Nice addition, Curtis!
Helvetica breitfett, or extra bold extended, is the only Helvetica member with a downward-pointing nose in r. According to Indra Kupferschmid, it originated at Haas as Normal-Grotesk breitfett, which was a reworking of their Akzidenz-Grotesk breitfett (see Aurora-Grotesk V) and eventually got integrated into the Helvetica series – with an alternate compact form for r.
The letterforms on the poster don’t quite match Helvetica breitfett, though, see especially the J with the angled terminal. Chances are this is based on / reproduced from Normal-Grotesk breitfett by Haas. Indra showed me a specimen for this typeface where the J has a horizontal terminal for all sizes except for the 28 pt cut: there, the angled form from their older Akzidenz-Grotesk has survived (or rather was overlooked), at least for a while.
I’m not sold on the Univers 53 ID: in that typeface, M is much wider and C has a larger aperture. I don’t have a better suggestion to offer right now. Could be a mix, or a manually drawn interpretation.
Never thought about that logo being Disco!
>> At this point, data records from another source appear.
(** The global variables of the programs, and the system they run on. *)
Record ustate (W : Type) := mk_ustate {
  u_sys : W;
  shellUser : list Z;
  g_run_in_background : bool;
  g_last_spawned_pid : Z;
  user_sem_names : list Z;      (* addresses of strings, 0 for a free slot *)
  user_sem_ids : list Z;
  m_z : Z; m_w : Z;
  max_value : Z;
  prio : list Z;
  global : Z }.
Arguments mk_ustate {W}.
Arguments u_sys {W}. Arguments shellUser {W}. Arguments g_run_in_background {W}. Arguments g_last_spawned_pid {W}.
Arguments user_sem_names {W}. Arguments user_sem_ids {W}. Arguments m_z {W}. Arguments m_w {W}.
Arguments max_value {W}. Arguments prio {W}. Arguments global {W}.
Section Setters.
Context {W : Type}.
Definition eta_ustate (s : ustate W) := mk_ustate (u_sys s) (shellUser s) (g_run_in_background s)
  (g_last_spawned_pid s) (user_sem_names s) (user_sem_ids s) (m_z s) (m_w s) (max_value s) (prio s) (global s).
#[export] Instance set_u_sys : Setter (@u_sys W) := ltac:(build_setter eta_ustate (@u_sys W)).
#[export] Instance set_shellUser : Setter (@shellUser W) := ltac:(build_setter eta_ustate (@shellUser W)).
#[export] Instance set_g_run_in_background : Setter (@g_run_in_background W) := ltac:(build_setter eta_ustate (@g_run_in_background W)).
#[export] Instance set_g_last_spawned_pid : Setter (@g_last_spawned_pid W) := ltac:(build_setter eta_ustate (@g_last_spawned_pid W)).
#[export] Instance set_user_sem_names : Setter (@user_sem_names W) := ltac:(build_setter eta_ustate (@user_sem_names W)).
#[export] Instance set_user_sem_ids : Setter (@user_sem_ids W) := ltac:(build_setter eta_ustate (@user_sem_ids W)).
#[export] Instance set_m_z : Setter (@m_z W) := ltac:(build_setter eta_ustate (@m_z W)).
#[export] Instance set_m_w : Setter (@m_w W) := ltac:(build_setter eta_ustate (@m_w W)).
#[export] Instance set_max_value : Setter (@max_value W) := ltac:(build_setter eta_ustate (@max_value W)).
#[export] Instance set_prio : Setter (@prio W) := ltac:(build_setter eta_ustate (@prio W)).
#[export] Instance set_global : Setter (@global W) := ltac:(build_setter eta_ustate (@global W)).
End Setters.

Definition MAX_USER_SEMS : nat := 8.
(** The initial values of the globals. *)
Definition user_boot {W} (w : W) : ustate W :=
  mk_ustate w (text "usuario") false (-1) (replicate MAX_USER_SEMS 0) (replicate MAX_USER_SEMS 0)
    362436069 521288629 0 [0; 1; 2] 0.

Section Runtime.
Context {W : Type} `{System W}.
(** A bound on the rounds of a loop that ends when something is read. *)
Context (patience : nat).
Abbreviation U := (M (ustate W)).

(** A system call. *)
Definition sys {A} (m : M W A) : U A := zoom u_sys (fun w s => s <| u_sys := w |>) m.
Definition uload {A} (f : memory -> A) : U A := gets (fun s => f (sys_mem (u_sys s))).
Definition ustore (f : memory -> memory) : U unit := modify (fun s => s <| u_sys ::= sys_set_mem f |>).
#[local] Instance pipe_piped v0 : Piped (pipe_io v0).
Proof.
  intros s inp out k (v & m & x & n & Hw & Hx & Hd & Hwr & Hn & Ha & Hscr) Hr.
  change (sys_read 0 k) with (r ← int80 0 0 scratch k 0 0; get_buffer (i32 r)). rewrite int80_read.
  destruct (world_process _ _ _ _ _ Hw) as (b & Hb & Ef & Hc & Ev).
  pose proof (pipe_data_length x Hx) as El. rewrite Hd in El.
  apply runs_bind. unfold syscall_read. rewrite (proj2 (Z.eqb_neq scratch 0)), (swrap_small 32 k) by (done || lia).
  rewrite (proj2 (Z.leb_gt k 0)) by lia. change (i32 0) with 0. cbn [orb Z.leb Z.ltb Z.geb Z.compare MAX_FDS].
  apply runs_bind, runs_gets. rewrite (proj2 (Z.eqb_neq _ 0) Hc).
  apply runs_bind, runs_bind. eapply runs_gets_opt; [exact Hb|]. eapply runs_gets_opt; [rewrite Ef; exact fd0|]. cbn [fd_type fd_pipe].
  apply runs_bind. eapply read_spec; [exact Hw|exact Hx|done|lia|lia|by right|].
  intros s' x' H' Hx' Hd' Ewr. apply runs_ret.
  set (r := Z.min k (pipe_count x)) in *. assert (Z.to_nat r = List.length (take (Z.to_nat k) inp)) as Elen.
  { rewrite length_take. lia. }
  assert (take (Z.to_nat r) inp = take (Z.to_nat k) inp) as Etake.
  { rewrite Elen, length_take. destruct (decide (Z.to_nat k <= List.length inp)%nat).
    - by rewrite Nat.min_l by done.
    - rewrite Nat.min_r by lia. by rewrite !take_ge by lia. }
  assert (drop (Z.to_nat r) inp = drop (Z.to_nat k) inp) as Edrop.
  { rewrite Elen, length_take. destruct (decide (Z.to_nat k <= List.length inp)%nat).
    - by rewrite Nat.min_l by done.
    - rewrite Nat.min_r by lia. by rewrite !drop_ge by lia. }
  apply runs_gets. rewrite wrap_small, swrap_small by (unfold r; lia). rewrite Hd, Etake in H'. rewrite Hd, Edrop in Hd'. split.
  - destruct H' as (L & t & W & HS & _ & _ & _ & Em). destruct HS as [_ <-]. cbn in Em. cbn. rewrite Em, Elen.
    apply bytes_at_store_bytes. intros c Hin. unfold is_ascii in Ha. rewrite Forall_forall in Ha.
    assert (c ∈ inp) as Hi by (rewrite <- (take_drop (Z.to_nat k) inp), elem_of_app; by left). apply Ha in Hi. lia.
  - exists v. eexists. exists x', (n - r). split; [exact H'|]. split; [done|]. split; [done|]. split; [by rewrite Ewr|].
    split; [rewrite length_drop; unfold r; lia|]. split; [|done]. by apply Forall_drop.
Qed.

(** C10: the programs of a pipeline, run on the kernel.  A process that reads at
    descriptor 0 from a pipe of the kernel without writers, and whose descriptor
    1 is the terminal, runs [cat], [wc] or [filter] to its end: through the
    dispatcher, the pipe and its semaphores it empties the pipe, and what
    [video_putChar] has drawn is the text that was in the pipe, the number of its
    lines, or its text without vowels. *)
Theorem kernel_pipeline v0 (us : ustate (kstate MM)) inp patience :
  pipe_io v0 (u_sys us) inp [] -> (List.length inp < patience)%nat ->
  ((0 ∉ inp) -> runs (cat_process_entry patience) us (fun _ us' => pipe_io v0 (u_sys us') [] inp)) /\
  runs (wc_process_entry patience) us (fun _ us' =>
    pipe_io v0 (u_sys us') [] (print_int (Z.of_nat (count_occ Z.eq_dec inp 10)) ++ [10])) /\
  runs (filter_process_entry patience) us (fun _ us' => pipe_io v0 (u_sys us') [] (consonants inp)).
Proof.
  intros HP Hn. pose proof HP as (v & m & x & n & _ & Hx & Hd & _ & _ & Ha & _).
  pose proof (pipe_data_length x Hx) as El. rewrite Hd in El. pose proof Hx as (_ & Hc & _). unfold PIPE_BUFFER_SIZE in Hc.
  split_and!; [intros H0'|..].
  - eapply runs_mono; [by apply (cat_spec (pipe_io v0))|]. intros r us' Hio. exact (io_now (pipe_io v0) _ _ _ _ Hio).
  - eapply runs_mono; [apply (wc_spec (pipe_io v0)); [done|lia|exact HP]|]. intros r us' Hio. exact (io_now (pipe_io v0) _ _ _ _ Hio).
  - eapply runs_mono; [by apply (filter_spec (pipe_io v0))|]. intros r us' Hio. exact (io_now (pipe_io v0) _ _ _ _ Hio).
Qed.
End Piping.
End System.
Sam’s Myth did a wonderful tribute for the Criterion Collection!
Thanks, Florian. I had a difficult time finding a Helvetica with that downward r, but did find it in a few Helvetica clones, so I suspected it must exist. Thanks for researching and confirming.
Regarding Univers, perhaps the m and c were substituted due some limitation at the time?
Garrison, that’s a wonderful reference! Hadn’t seen it before.
Curtis, yes, I would think so. The unruly spacing and alignment as well as the time, place and format suggest that we’re looking at the result of lots of cutting and pasting. Many letterforms indeed appear to be taken from Univers 53. It’s possibly some dry transfer version – both Letraset and Mecanorma carried that style. I can imagine that the M was added from a similar but narrower style (Univers 55?), and that the C is an O that was opened up manually. The diacritics are custom additions, too. Quite charming, if you ask me.